Réduire « La guerre d’Alan » à la guerre est une erreur. C’est d’Alan dont on parle ici. Un homme qui a été forgé par cette guerre qui a modifié son existence alors qu’il était encore bien jeune. Et tout ici est affaire de relations humaines, d’amitié, de complicité. De gens que l’on apprécie et que l’on perd de vue. Et Alan passera une bonne partie de sa vie à essayer de renouer avec ces gens formidables qu’il a rencontrés et avec qui, parfois, il ne partageait aucune langue. Cette profonde humanité ne peut laisser indifférent. Surtout qu’Alan Cope nous en parle avec beaucoup de pudeur malgré tout.
L’ouvrage est remarquablement dessiné (illustré ?) par Emmanuel Guibert. Je connaissais son travail uniquement par « La fille du professeur » et force est de constater qu’il sait ici se mettre au service du récit.

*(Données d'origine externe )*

(** ** What the driver sees of the examples *)

(** What the driver sees of a session opened from the environment: nothing
    when a required variable is missing, the refused connect when the
    connect fails, and otherwise a connect, queries on the new handle and one
    close of that handle at the end. *)
Definition session_calls (drv : Driver) (environ : gmap string string)
    (hist calls : list DriverCall) : Prop :=
  match create_snowflake_client_from_env environ with
  | Raise _ => calls = []
  | Ok client =>
      let kwargs := connection_params client in
      match on_connect drv hist kwargs with
      | Raise _ => calls = [connector_connect kwargs]
      | Ok h =>
          exists mid,
            calls = connector_connect kwargs :: mid ++ [connection_close h] /\
            Forall (fun c => on_handle h (Drv c)) mid
      end
  end.

(** What is left of an exception [e] raised in a [try] block whose
    [except Exception] clause only prints: an instance of [Exception] is
    handled and the statement completes, any other exception goes on. *)
Definition after_except (e : Exn) : Res unit :=
  match e with
  | exception _ => Ok tt
  | base_exception msg => Raise (base_exception msg)
  end.

(** What an example that opens its session from the environment yields.  A
    missing variable and a refused connect are exceptions raised inside the
    [try] block; once the session is open, the example returns unless an
    exception that is no instance of [Exception] gets out. *)
Definition session_result (drv : Driver) (environ : gmap string string)
    (hist : list DriverCall) (result : Res unit) : Prop :=
  match create_snowflake_client_from_env environ with
  | Raise e => result = after_except e
  | Ok client =>
      match on_connect drv hist (connection_params client) with
      | Raise e => result = after_except e
      | Ok _ => uncaught result
      end
  end.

On sent le travail de documentation derrière. Aussi bien il peut mettre le dessin très en retrait en ne dessinant que les personnages, autant il peut sublimer des paysages avec virtuosité lorsque c’est nécessaire. La narration, peut évidente, est bien menée et nous tient en haleine. Il est difficile de finir l’ouvrage d’une traite étant donné sa longueur, mais une fois démarré, on le dévore à grande vitesse.
Je tiens à préciser que cet ouvrage m’a suffisamment ému pour me faire couler des larmes. Or, les bande-dessinées qui en ont été capable se comptent sur les doigts d’une main…
« La guerre d’Alan » est un témoignage plein d’humanité sur la guerre, mais surtout sur un homme, Alan Cope. Si ordinaire au premier abord, il se révèle au fil des pages sans jamais se mettre en avant. Et en refermant l’ouvrage, on a l’impression de s’être fait un ami. Une œuvre majeure à n’en pas douter.